By and large, Burroughs letters (to and from) rarely come to market. Those that do are usually short notes, many times on a postcard. Such notes usually respond to fans requesting signatures or likewise reaching out to their idol. Any correspondence to another literary or artistic figure fetches a pretty penny. A brief postcard to Herbert Huncke is currently available for almost $1000. In most cases, the available Burroughs correspondence rarely allows a glimpse into Burroughs as a private individual or as a working writer. That is the joy of the collected letters. There are exceptions. Ken Lopez possesses an archive of material, including letters, relating the creative partnership of S. Clay Wilson and Burroughs. Wilson worked on the cover art for the German edition of The Wild Boys and Cities of the Red Night. The archive features goodies from 1979-1991, a period noted for Burroughs’ own explorations in visual art. Per usual with late correspondence, Burroughs often uses a postcard. Not surprisingly, one has to pay for this peek into the late Burroughs’ creative life. Only $17,500.
Given their scarcity, price, and the generally banal nature of the available material, I do not own a single original Burroughs letter. A letter to Ginsberg from the 1950s would be a crowning jewel to any Burroughs collector. However, a cache of correspondence to David Meltzer from the mid-1960s fell into my lap several years ago.

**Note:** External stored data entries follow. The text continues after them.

(* ===== verification/Objects.v ===== *)
(** * Objects and how functions find them (trick/vptr/, template/reflection/, syntax/class/this_pointer/delete_this/)

    Three programs that go below the types of the language: one reads the table of virtual functions
    out of an object, one recovers the type of an object from a tag, one deletes the object whose
    member function is running. *)

From S2P Require Import Prelude.

(** What is printed is the state. *)
Definition say (s : string) : M (list string) unit := modify (λ o, o ++ [s]).

(** ** trick/vptr/main.cpp *)

Module Vptr.

(** The functions of the program that can be called through a pointer. *)
Inductive func := B_func | D_func.

Definition call (f : func) : M (list string) unit :=
  match f with B_func => say "B::func()" | D_func => say "D::func()" end.

(** A pointer to a member function as the Itanium ABI has it, which the program relies on: an even [ptr] is
    the address of the function, an odd one is one more than the offset in the table of the object at
    [adj] from the address given. *)
Record member_ptr := mkMember { ptr : Z; adj : Z }.

Section memory.
(** The words of the memory, and the functions at code addresses. *)
Context (word : Z → Z) (code_at : Z → option func).

(** The address of the table is the first word of an object; the function is the first of the table. *)
Definition vptr (obj : Z) : Z := word obj.
Definition run_code (a : Z) : M (list string) unit := match code_at a with Some f => call f | None => undef end.
Definition call_virtual (obj : Z) (offset : Z) : M (list string) unit := run_code (word (vptr obj + offset)%Z).

Definition call_member (obj : Z) (f : member_ptr) : M (list string) unit :=
  if Z.even (ptr f) then run_code (ptr f) else call_virtual (obj + adj f)%Z (ptr f - 1)%Z.

(** [&B::func]: the function is virtual, the first of its table. *)
Definition B_func_ptr : member_ptr := mkMember 1 0.

(** The union: [fb.p] is the first half of [fb.f]; nothing is stored in the other. *)
Definition through_void (p : Z) (garbage : Z) : member_ptr := mkMember p garbage.

(** main, up to the lines that print addresses; [b] and [d] are where the objects are. *)
Definition vptr_main (b d : Z) (garbage_b garbage_d : Z) : M (list string) unit :=
  let fb := through_void (word (word b)) garbage_b in
  let fd := through_void (word (word d)) garbage_d in
  call_virtual d 0;;
  call B_func;;
  call_member d B_func_ptr;;
  call_member d fb;;
  call_member d fd.

(** A program that was laid out by the compiler: objects start with the address of their class's table, whose first
    entry is the even address of the class's function. *)
Definition laid_out (b d : Z) : Prop :=
  Z.even (word (word b)) = true ∧ code_at (word (word b)) = Some B_func ∧
  Z.even (word (word d)) = true ∧ code_at (word (word d)) = Some D_func.

(** The five calls print what the comments beside them say, whatever is in the halves of the pointers that are
    never set: a virtual call and a call through a pointer to a virtual member find the object's own
    function, a name with its class and the words of a table find what they name. *)
Theorem calls_as_commented b d gb gd out :
  laid_out b d →
  vptr_main b d gb gd out = (Ok tt, out ++ ["D::func()"; "B::func()"; "D::func()"; "B::func()"; "D::func()"]).
Proof.
  intros (Eb & Cb & Ed & Cd). unfold vptr_main, call_member, call_virtual, vptr, run_code, through_void, B_func_ptr.
  cbn [ptr adj]. change (Z.even 1) with false. change (1 - 1)%Z with 0%Z. cbv iota.
  rewrite !Z.add_0_r, Eb, Ed, Cb, Cd. unfold mbind, M_bind. cbn. unfold say, modify. by rewrite <- !app_assoc.
Qed.
End memory.

(** Tables at 100 and 200, functions at 1000 and 2000, objects at 10 and 20. *)
Definition sample_word (a : Z) : Z :=
  (if a =? 10 then 100 else if a =? 20 then 200 else if a =? 100 then 1000 else if a =? 200 then 2000 else 0)%Z.
Definition sample_code (a : Z) : option func :=
  (if a =? 1000 then Some B_func else if a =? 2000 then Some D_func else None)%Z.

Lemma calls_as_commented_witness :
  laid_out sample_word sample_code 10 20 ∧
  vptr_main sample_word sample_code 10 20 7 9 [] =
    (Ok tt, ["D::func()"; "B::func()"; "D::func()"; "B::func()"; "D::func()"]).
Proof.
  assert (laid_out sample_word sample_code 10 20) as H by (repeat split).
  split; [exact H|]. apply (calls_as_commented sample_word sample_code 10 20 7 9 [] H).
Defined.
End Vptr.

(** ** template/reflection/main.cpp *)

Module Reflection.

Inductive cls := Foo | Bar | Baz.

#[global] Instance cls_eq_dec : EqDecision cls.
Proof. solve_decision. Defined.

Definition DataTypeEnum_FOO : Z := 0.
Definition DataTypeEnum_BAR : Z := 1.
Definition DataTypeEnum_BAZ : Z := 2.

Definition print_foo : M (list string) unit := say "Foo".
Definition print_bar : M (list string) unit := say "Bar".
Definition print_baz : M (list string) unit := say "Baz".

(** print of a pointer to a class. *)
Definition print (c : cls) : M (list string) unit :=
  match c with Foo => print_foo | Bar => print_bar | Baz => print_baz end.

(** print of a pointer to void, with the class to take it for; an object that was made as another class may
    not be used as that one. *)
Definition print_as (c : cls) (data : cls) : M (list string) unit :=
  if decide (c = data) then print c else undef.

(** A value of the enumeration may be any int; the switch has no default. *)
Definition process_data (type_enum : Z) (func : cls → M (list string) unit) : M (list string) unit :=
  if (type_enum =? DataTypeEnum_FOO)%Z then func Foo
  else if (type_enum =? DataTypeEnum_BAR)%Z then func Bar
  else if (type_enum =? DataTypeEnum_BAZ)%Z then func Baz
  else mret tt.

Definition reflection_main : M (list string) unit :=
  process_data DataTypeEnum_FOO (λ p, print_as p Foo);;
  process_data DataTypeEnum_BAR (λ p, print_as p Bar);;
  process_data DataTypeEnum_BAZ (λ p, print_as p Baz).

Definition tag_of (c : cls) : Z :=
  match c with Foo => DataTypeEnum_FOO | Bar => DataTypeEnum_BAR | Baz => DataTypeEnum_BAZ end.

(** Data is printed as what it is when the tag says so; a tag of another class is undefined, and a tag that
    is none does nothing, silently. *)
Theorem tag_decides tag data out :
  process_data tag (λ p, print_as p data) out =
    if (tag =? tag_of data)%Z then print data out
    else if ((0 <=? tag) && (tag <=? 2))%Z then (Undef, out) else (Ok tt, out).
Proof.
  unfold process_data, tag_of, DataTypeEnum_FOO, DataTypeEnum_BAR, DataTypeEnum_BAZ, print_as.
  destruct (Z.eqb_spec tag 0) as [->|]; [by destruct data|].
  destruct (Z.eqb_spec tag 1) as [->|]; [by destruct data|].
  destruct (Z.eqb_spec tag 2) as [->|]; [by destruct data|].
  assert (((0 <=? tag) && (tag <=? 2))%Z = false) as -> by lia.
  destruct data; by rewrite (proj2 (Z.eqb_neq tag _)).
Qed.

Theorem main_prints_all out : reflection_main out = (Ok tt, out ++ ["Foo"; "Bar"; "Baz"]).
Proof.
  unfold reflection_main. rewrite (bind_ok _ _ _ tt (out ++ ["Foo"])) by reflexivity.
  rewrite (bind_ok _ _ _ tt ((out ++ ["Foo"]) ++ ["Bar"])) by reflexivity.
  change (process_data _ _ ?o) with (print_baz o). unfold print_baz, say, modify. by rewrite <- !app_assoc.
Qed.
End Reflection.

(** ** syntax/class/this_pointer/delete_this/main.cpp *)

Module DeleteThis.

(** The one object, while it exists, and what was printed. *)
Record world := mkWorld { object : option string; lines : list string }.

Definition print_line (s : string) : M world unit := modify (λ w, mkWorld (object w) (lines w ++ [s])).

(** A member function of an object that does not exist is undefined, whether it looks at it or not. *)
Definition this : M world string := w ← get; match object w with Some s => mret s | None => undef end.

Definition A_new (s : string) : M world unit := modify (λ w, mkWorld (Some s) (lines w)).
Definition A_delete : M world unit := print_line "~A()";; modify (λ w, mkWorld None (lines w)).

Definition PrintString : M world unit := s ← this; print_line ("A::PrintString(), s: " +:+ s).
Definition PrintX (x : string) : M world unit := this;; print_line ("A::PrintX(), x: " +:+ x).
Definition Release : M world unit := this;; print_line "A::Release()";; A_delete.

Definition Run : M world unit :=
  A_new "sss";;
  PrintString;;
  Release;;
  PrintX "xxx";;
  PrintString.

(** The object may delete itself; what Run does with it afterwards is undefined. *)
Theorem use_after_release :
  (A_new "sss";; PrintString;; Release) (mkWorld None []) =
    (Ok tt, mkWorld None ["A::PrintString(), s: sss"; "A::Release()"; "~A()"]) ∧
  Run (mkWorld None []) = (Undef, mkWorld None ["A::PrintString(), s: sss"; "A::Release()"; "~A()"]).
Proof. split; reflexivity. Qed.
End DeleteThis.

Shifting through this material highlights just how fun and what a learning experience letters can be.
This mini-archive sat in my bookshelf for a couple of years untouched until January of this year when I purchased Wallace Berman and the Semina Circle. This book accompanied an exhibit relating to the literature and art surrounding Berman until his untimely death in 1976. This exhibit is currently touring the West Coast and will make its way to New York City (New York University to be exact) in January 2007. A complete run of Semina Magazine represents the Holy Grail for me as a collector. An early fragment of Naked Lunch (Pantapon Rose) appeared in Semina 4. As I have mentioned before, Semina is the epitome of the little magazine as art object. David Meltzer appeared in Semina as well. In fact, the entire issue of Semina 6 features Meltzer’s The Clown.
Unlike Burroughs, Meltzer was an intimate member of the Berman Circle. He published a few books including Luna with Black Sparrow. In the late 1960s, he wrote a series of avant garde pornographic novels for Essex House. At the same time, he fronted the psychedelic band Serpent Power. In 2004, Meltzer published Beat Thing. He also edited two collections of valuable interviews entitled San Francisco Poets and San Francisco Beat. A collection of Meltzer’s papers are at Washington University.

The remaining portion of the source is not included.